Невесело размышляя обо всем этом, Гордеев механически разглядывал висящую на стене «Сравнительную таблицу скорости некоторых движений» — парохода, велосипеда, скаковой лошади, пушечного ядра и звука.
Улыбчивый мужчина за соседним столиком отсалютовал ему рюмкой коньяка. Гордеев машинально приподнял свой бокал и допил «Божеле нуво». Тут принесли счет, он расплатился и вышел из ресторана. Сел в свою машину и стал разогревать двигатель. Через две минуты выехал со стоянки и неспешно поехал по Тверскому бульвару. Погода была ничего себе, примерно ноль градусов и почти без снега, а для автомобильной Москвы это, как известно, самый оптимальный вариант. Сзади посигналили, и Гордеев сместился в свободный правый ряд. Но сигналы не прекратились.
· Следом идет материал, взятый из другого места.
Definition peer_callbacks : Callbacks ccstate MsgType World ChaincodeMessage unit := mkCallbacks
  (λ e, match e with
        | Some REGISTER => Some beforeRegisterEvent
        | Some COMPLETED => Some beforeCompletedEvent
        | Some INIT => Some beforeInitState
        | _ => None
        end)
  (λ _, None)
  (λ s, match s with
        | Some establishedstate => Some enterEstablishedState
        | Some initstate => Some enterInitState
        | Some readystate => Some enterReadyState
        | Some busyinitstate | Some busyxactstate => Some enterBusyState
        | Some endstate => Some enterEndState
        | _ => None
        end)
  (λ e, match e with
        | Some GET_STATE => Some (after_request KGet)
        | Some RANGE_QUERY_STATE => Some (after_request KRange)
        | Some RANGE_QUERY_STATE_NEXT => Some (after_request KNext)
        | Some RANGE_QUERY_STATE_CLOSE => Some (after_request KClose)
        | Some PUT_STATE | Some DEL_STATE | Some INVOKE_CHAINCODE => Some afterPutState
        | _ => None
        end).

Definition fsm_current (w : World) : ccstate := h_FSM (w_h w).
Definition fsm_set (s : ccstate) (w : World) : World := set_h (set_FSM s) w.

Definition query_context (msg : ChaincodeMessage) : bytes :=
  bytes_of_string "Cannot handle " ++ MsgType_String (cm_Type msg) ++ bytes_of_string " in query context".
Definition is_update (t : MsgType) : bool :=
  match t with PUT_STATE | DEL_STATE | INVOKE_CHAINCODE => true | _ => false end.

(** Whether an error is returned, which ends the stream. *)
Definition HandleMessage (msg : ChaincodeMessage) : M World bool :=
  cannot ← gets (Cannot fsm_current peer_events (cm_Type msg));
  if (cannot : bool) then
    marked ← getIsTransaction (cm_Txid msg);
    _ ← (if is_update (cm_Type msg) && negb marked then
           serialSend (newMsg ERROR
             (Some (bytes_of_string "[" ++ cm_Txid msg ++ bytes_of_string "]" ++ query_context msg)) (cm_Txid msg))
         else mret true);
    mret true
  else
    e ← Event fsm_current fsm_set peer_events peer_callbacks (cm_Type msg) msg;
    mret (filterError e).

(** ** The loop: one turn of [processStream] for each of its events *)
Definition end_stream : M World unit := _ ← deregister; upd set_ended.

(** [None]: the end of the stream, an error, or a nil message. *)
Definition recv_turn (in_ : option ChaincodeMessage) : M World unit :=
  match in_ with
  | None => end_stream
  | Some msg =>
      if bool_decide (cm_Type msg = KEEPALIVE) then mret tt
      else
        err ← HandleMessage msg;
        if (err : bool) then end_stream else mret tt
  end.

(** The [i]-th of the senders waiting on [nextState] is served. *)
Definition next_turn (i : nat) : M World unit :=
  waiting ← of_h h_nextState;
  match waiting !! i with
  | None => mret tt
  | Some (msg, send) =>
      _ ← upd (set_nextState (list_delete i waiting));
      err ← HandleMessage msg;
      if (err : bool) then end_stream
      else if (send : bool) then
        sent ← serialSend msg;
        if (sent : bool) then mret tt else end_stream
      else mret tt
  end.

Definition keepalive_turn : M World unit := _ ← serialSend (newMsg KEEPALIVE None []); mret tt.

(** ** The work of the goroutines

    The message to answer with; a nil one ([None]) is dereferenced by the
    deferred function.  Only [nil] maps and contexts that are gone make the
    handlers panic; a context's simulator is the one its creator passed. *)
Definition chaincode_name : M World bytes :=
  cid ← of_h h_ChaincodeID; cid ← lift (deref cid); mret (cid_Name cid).

Definition on_sim {A} (r : positive) (m : M S A) : M World A := λ w,
  match w_sims w !! r with
  | None => Panic
  | Some s =>
      match m s with
      | Ok (a, s') => Ok (a, set_sims (insert r s') w)
      | Panic => Panic
      | OutOfFuel => OutOfFuel
      end
  end.

Definition reply (t : MsgType) (payload : slice) (msg : ChaincodeMessage) : option ChaincodeMessage :=
  Some (newMsg t payload (cm_Txid msg)).

Definition handleGetState (msg : ChaincodeMessage) : M World (option ChaincodeMessage) :=
  let key := sl (cm_Payload msg) in
  chaincodeID ← chaincode_name;
  txContext ← getTxContext (cm_Txid msg);
  c ← lift (deref txContext);
  r ← on_sim (tc_txsimulator c) (ts_GetState chaincodeID key);
  mret (match r with
        | inl err => reply ERROR (Some err) msg
        | inr res => reply RESPONSE res msg
        end).

Definition maxRangeQueryStateLimit : nat := 100.

(** The loop of the range query: [None] on an error of the iterator, else the
    pairs read.  The inner [qresult] shadows the outer one, which stays nil. *)
Fixpoint range_loop (n : nat) (r : positive) (it : It)
    : M World (option (list RangeQueryStateKeyValue) * It) :=
  match n with
  | O => mret (Some [], it)
  | Datatypes.S n =>
      q ← on_sim r (it_Next it);
      let '(qresult, it) := q in
      match qresult with
      | inl _ => mret (None, it)
      | inr None => mret (Some [], it)
      | inr (Some (k, v)) =>
          rest ← range_loop n r it;
          mret ((λ l, mkRQKeyValue k v :: l) <$> rest.1, rest.2)
      end
  end.

(** [iterID] is the generated UUID. *)
Definition handleRangeQueryState (iterID : bytes) (msg : ChaincodeMessage) : M World (option ChaincodeMessage) :=
  match Unmarshal (A := RangeQueryState) (sl (cm_Payload msg)) with
  | None => mret (reply ERROR (Some (unmarshal_text (sl (cm_Payload msg)))) msg)
  | Some rangeQueryState =>
      txContext ← getTxContext (cm_Txid msg);
      chaincodeID ← chaincode_name;
      c ← lift (deref txContext);
      rangeIter ← on_sim (tc_txsimulator c) (ts_GetStateRangeScanIterator chaincodeID
        (rqs_StartKey rangeQueryState) (rqs_EndKey rangeQueryState));
      match rangeIter with
      | inl err => mret (reply ERROR (Some err) msg)
      | inr rangeIter =>
          q ← range_loop maxRangeQueryStateLimit (tc_txsimulator c) rangeIter;
          _ ← putRangeQueryIterator (cm_Txid msg) iterID q.2;
          match q.1 with
          | None => mret None
          | Some keysAndValues =>
              match Marshal (mkRQResponse keysAndValues false iterID) with
              | None =>
                  _ ← deleteRangeQueryIterator (cm_Txid msg) iterID;
                  mret (reply ERROR (Some marshal_text) msg)
              | Some payloadBytes => mret (reply RESPONSE (Some payloadBytes) msg)
              end
          end
      end
  end.

(** The test of [RANGE_QUERY_STATE_NEXT] is the other way round: a result ends
    the loop, and the type assertion on a nil result panics. *)
Definition next_loop (n : nat) (r : positive) (it : It) : M World (option bool * It) :=
  match n with
  | O => mret (Some false, it)
  | Datatypes.S _ =>
      q ← on_sim r (it_Next it);
      let '(qresult, it) := q in
      match qresult with
      | inl _ => mret (None, it)
      | inr (Some _) => mret (Some true, it)
      | inr None => go_panic
      end
  end.

Definition handleRangeQueryStateNext (msg : ChaincodeMessage) : M World (option ChaincodeMessage) :=
  match Unmarshal (A := RangeQueryStateNext) (sl (cm_Payload msg)) with
  | None => mret (reply ERROR (Some (unmarshal_text (sl (cm_Payload msg)))) msg)
  | Some rangeQueryStateNext =>
      let id := rqn_ID rangeQueryStateNext in
      txContext ← getTxContext (cm_Txid msg);
      c ← lift (deref txContext);
      match getRangeQueryIterator c id with
      | None => mret (reply ERROR (Some (bytes_of_string "Range query iterator not found")) msg)
      | Some rangeIter =>
          q ← next_loop maxRangeQueryStateLimit (tc_txsimulator c) rangeIter;
          _ ← putRangeQueryIterator (cm_Txid msg) id q.2;
          match q.1 with
          | None => mret None
          | Some qresult =>
              _ ← (if (qresult : bool) then deleteRangeQueryIterator (cm_Txid msg) id else mret tt);
              match Marshal (mkRQResponse [] qresult id) with
              | None =>
                  _ ← deleteRangeQueryIterator (cm_Txid msg) id;
                  mret (reply ERROR (Some marshal_text) msg)
              | Some payloadBytes => mret (reply RESPONSE (Some payloadBytes) msg)
              end
          end
      end
  end.

Definition handleRangeQueryStateClose (msg : ChaincodeMessage) : M World (option ChaincodeMessage) :=
  match Unmarshal (A := RangeQueryStateClose) (sl (cm_Payload msg)) with
  | None => mret (reply ERROR (Some (unmarshal_text (sl (cm_Payload msg)))) msg)
  | Some rangeQueryStateClose =>
      let id := rqc_ID rangeQueryStateClose in
      txContext ← getTxContext (cm_Txid msg);
      c ← lift (deref txContext);
      _ ← match getRangeQueryIterator c id with
          | Some _ => deleteRangeQueryIterator (cm_Txid msg) id
          | None => mret tt
          end;
      mret (match Marshal (mkRQResponse [] false id) with
            | None => reply ERROR (Some marshal_text) msg
            | Some payloadBytes => reply RESPONSE (Some payloadBytes) msg
            end)
  end.

(** The answer to a write, given the simulator's error. *)
Definition write_reply (err : option bytes) (msg : ChaincodeMessage) : option ChaincodeMessage :=
  match err with Some e => reply ERROR (Some e) msg | None => reply RESPONSE None msg end.

(** [enterBusyState]'s goroutine, once the transaction id is claimed: an
    answer, or the chaincode to call with the simulator it is to use. *)
Definition busy_work (msg : ChaincodeMessage) : M World (option ChaincodeMessage + positive * ChaincodeSpec) :=
  chaincodeID ← chaincode_name;
  match cm_Type msg with
  | PUT_STATE =>
      match Unmarshal (A := PutStateInfo) (sl (cm_Payload msg)) with
      | None => mret (inl (reply ERROR (Some (unmarshal_text (sl (cm_Payload msg)))) msg))
      | Some putStateInfo =>
          txContext ← getTxContext (cm_Txid msg);
          c ← lift (deref txContext);
          err ← on_sim (tc_txsimulator c) (ts_SetState chaincodeID (psi_Key putStateInfo) (psi_Value putStateInfo));
          mret (inl (write_reply err msg))
      end
  | DEL_STATE =>
      txContext ← getTxContext (cm_Txid msg);
      c ← lift (deref txContext);
      err ← on_sim (tc_txsimulator c) (ts_DeleteState chaincodeID (sl (cm_Payload msg)));
      mret (inl (write_reply err msg))
  | INVOKE_CHAINCODE =>
      refused ← canCallChaincode (cm_Txid msg);
      match refused with
      | Some m => mret (inl (Some m))
      | None =>
          match Unmarshal (A := ChaincodeSpec) (sl (cm_Payload msg)) with
          | None => mret (inl (reply ERROR (Some (unmarshal_text (sl (cm_Payload msg)))) msg))
          | Some chaincodeSpec =>
              _ ← lift (deref (cs_ChaincodeID chaincodeSpec));
              txContext ← getTxContext (cm_Txid msg);
              c ← lift (deref txContext);
              mret (inr (tc_txsimulator c, chaincodeSpec))
          end
      end
  | _ => mret (inl (write_reply None msg))
  end.

(** The end of a call: the error of [Launch] or of [Execute], or the response.
    Without an input there is no message to execute, and [Execute] dereferences
    the nil one. *)
Definition call_reply (spec : ChaincodeSpec) (outcome : bytes + ChaincodeMessage) (msg : ChaincodeMessage)
    : res (option ChaincodeMessage) :=
  match outcome with
  | inl err => Ok (reply ERROR (Some err) msg)
  | inr response =>
      _ ← deref (cs_CtorMsg spec);
      Ok (match Marshal response with
          | None => reply ERROR (Some marshal_text) msg
          | Some res => reply RESPONSE (Some res) msg
          end)
  end.

(** ** Steps of a goroutine *)
Definition task_set (i : nat) (t : task) : M World unit := upd (λ h, set_tasks (<[i := t]> (h_tasks h)) h).
Definition task_end (i : nat) : M World unit := upd (λ h, set_tasks (list_delete i (h_tasks h)) h).

(** The deferred function of the goroutine that works on [msg]: its
    transaction id is free again, and the answer, which must not be nil, is
    sent or, for an update, handed to the loop. *)
Definition task_done (i : nat) (k : request_kind) (msg : ChaincodeMessage) (answer : option ChaincodeMessage)
    : M World unit :=
  _ ← deleteTXIDEntry (cm_Txid msg);
  m ← lift (deref answer);
  match k with
  | KBusy => _ ← task_end i; triggerNextState m true
  | _ => task_set i (TSending m)
  end.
Юрий Петрович увидел, что следующий позади «БМВ» предлагает ему притормозить… Это было странно, знакомых у него, конечно, много, но никого он не мог припомнить на такой машине. А впрочем, мало ли, люди сейчас меняют машины как перчатки. Это только он, да, пожалуй, еще Денис Грязнов годами способны ездить на одной и той же.
Гордеев притормозил и ждал, что к нему подойдут. Сам выходить из машины он был не намерен. Тут у него зазвонил телефон.
— Юрий Петрович, — сказал незнакомый мужской голос, — будьте добры, пересядьте ко мне в машину на два слова.
— Чего ради? — сказал Гордеев, не вступая в дискуссию относительного того, откуда незнакомцу известен номер его телефона.
— Вашего клиента ради.
Гордеев подумал немного и вылез из автомобиля. Пересел в «БМВ», который, оказывается, стоял в полусотне метров сзади — идти пришлось немало. И не слишком удивился, обнаружив там соседа по ресторану «Пушкинъ» — улыбчивого прожорливого мужчину.
— Что вам нужно?
— Мне ничего не нужно, — широко улыбнулся тот. — Зато, кажется, вам нужно слишком многое. И меня послали попросить вас, очень вежливо попросить, заметьте, что я и делаю с нескрываемым удовольствием, поскольку больше всего на свете после хорошей трапезы люблю общаться с интеллигентным собеседником, так вот, меня послали попросить вас умерить свои фантазии. Вы, конечно, человек не глупый, и с воображением у вас все в порядке, но знайте меру…
— Я не понимаю, о чем вы говорите.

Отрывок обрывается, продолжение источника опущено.